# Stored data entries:
##############################

Definition plain_file (r : file_request) (b : bytes) : bytes * answer :=
  match r with
  | FRead off n => (b, read_plain b n off)
  | FWrite off p => (Disk.pwrite b off p, Count (len p))
  | FSetEnd n => (Disk.ftruncate b n, Done)
  end.

Fixpoint plain_answers (rs : list (file_request * Time)) (b : bytes) : bytes * list answer :=
  match rs with
  | [] => (b, [])
  | (r, _) :: rs => let '(b, y) := plain_file r b in let '(b, ys) := plain_answers rs b in (b, y :: ys)
  end.

Definition sensible_request (r : file_request) : Prop :=
  match r with FRead off n => 0 < n /\ 0 <= off | FWrite _ p => p <> [] | FSetEnd _ => True end.

Definition set_end (n : Z) : SetInfoRequest := mkSetInfo None None None None (Some n).

Section Handle.
Context `{PathHash} {PO : PosixOps} {CF : FoldNames.CaseFolding} {V : View}.

(** The request on a handle; an error other than the end of the file is [inr]. *)
Definition smb_step (r : file_request) (now : Time) (g : gateway) (h : handle) : gateway * handle * (answer + smb_error) :=
  match r with
  | FRead off n =>
      let '(g, h, (got, err)) := SmbBackend.Read off n now g h in
      (g, h, match err with
             | None => inl (Got got)
             | Some (FromFs EOF) => inl (match got with [] => AtEnd | _ => Got got end)
             | Some e => inr e
             end)
  | FWrite off p =>
      let '(g, h, (n, err)) := SmbBackend.Write off p now g h in
      (g, h, match err with None => inl (Count n) | Some e => inr e end)
  | FSetEnd n =>
      let '(g, h, err) := SetInfo (set_end n) now g h in
      (g, h, match err with None => inl Done | Some e => inr e end)
  end.

Fixpoint smb_run (rs : list (file_request * Time)) (g : gateway) (h : handle) : option (gateway * handle * list answer) :=
  match rs with
  | [] => Some (g, h, [])
  | (r, now) :: rs =>
      match smb_step r now g h with
      | (_, _, inr _) => None
      | (g, h, inl x) => '(g, h, xs) ← smb_run rs g h; Some (g, h, x :: xs)
      end
  end.

(** A handle whose file is open for writing on the session [a]. *)
Definition attached (a : positive) (h : handle) : Prop :=
  dir h = false /\ h_writable h = true /\ exists f, file h = Some f /\ on_staged a f.

Lemma attached_fileFor a h write now g : attached a h ->
  exists f h1, file h = Some f /\ on_staged a f /\ fileFor write now g h = (g, h1, inl f) /\
    forall f', on_staged a f' -> attached a (set_file (Some f') h1).
Proof.
  intros (Hd & Hw & f & Hf & Ho). exists f, (if write then set_copied None h else h). split; [done|]. split; [done|].
  unfold fileFor. rewrite Hd. destruct write; cbn; rewrite Hf, Hw; (split; [done|]); intros f' Hf'; (split; [done|]; split; [done|]; by exists f').
Qed.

##############################

# About this exercise:
An exact copy of the lines above, from the one containing "(Disk.ftruncate b n, Done)" through the one containing "(** The request", is the whole of the answer.

# Answer space:
  | FSetEnd n => (Disk.ftruncate b n, Done)
  end.

Fixpoint plain_answers (rs : list (file_request * Time)) (b : bytes) : bytes * list answer :=
  match rs with
  | [] => (b, [])
  | (r, _) :: rs => let '(b, y) := plain_file r b in let '(b, ys) := plain_answers rs b in (b, y :: ys)
  end.

Definition sensible_request (r : file_request) : Prop :=
  match r with FRead off n => 0 < n /\ 0 <= off | FWrite _ p => p <> [] | FSetEnd _ => True end.

Definition set_end (n : Z) : SetInfoRequest := mkSetInfo None None None None (Some n).

Section Handle.
Context `{PathHash} {PO : PosixOps} {CF : FoldNames.CaseFolding} {V : View}.

(** The request on a handle; an error other than the end of the file is [inr]. *)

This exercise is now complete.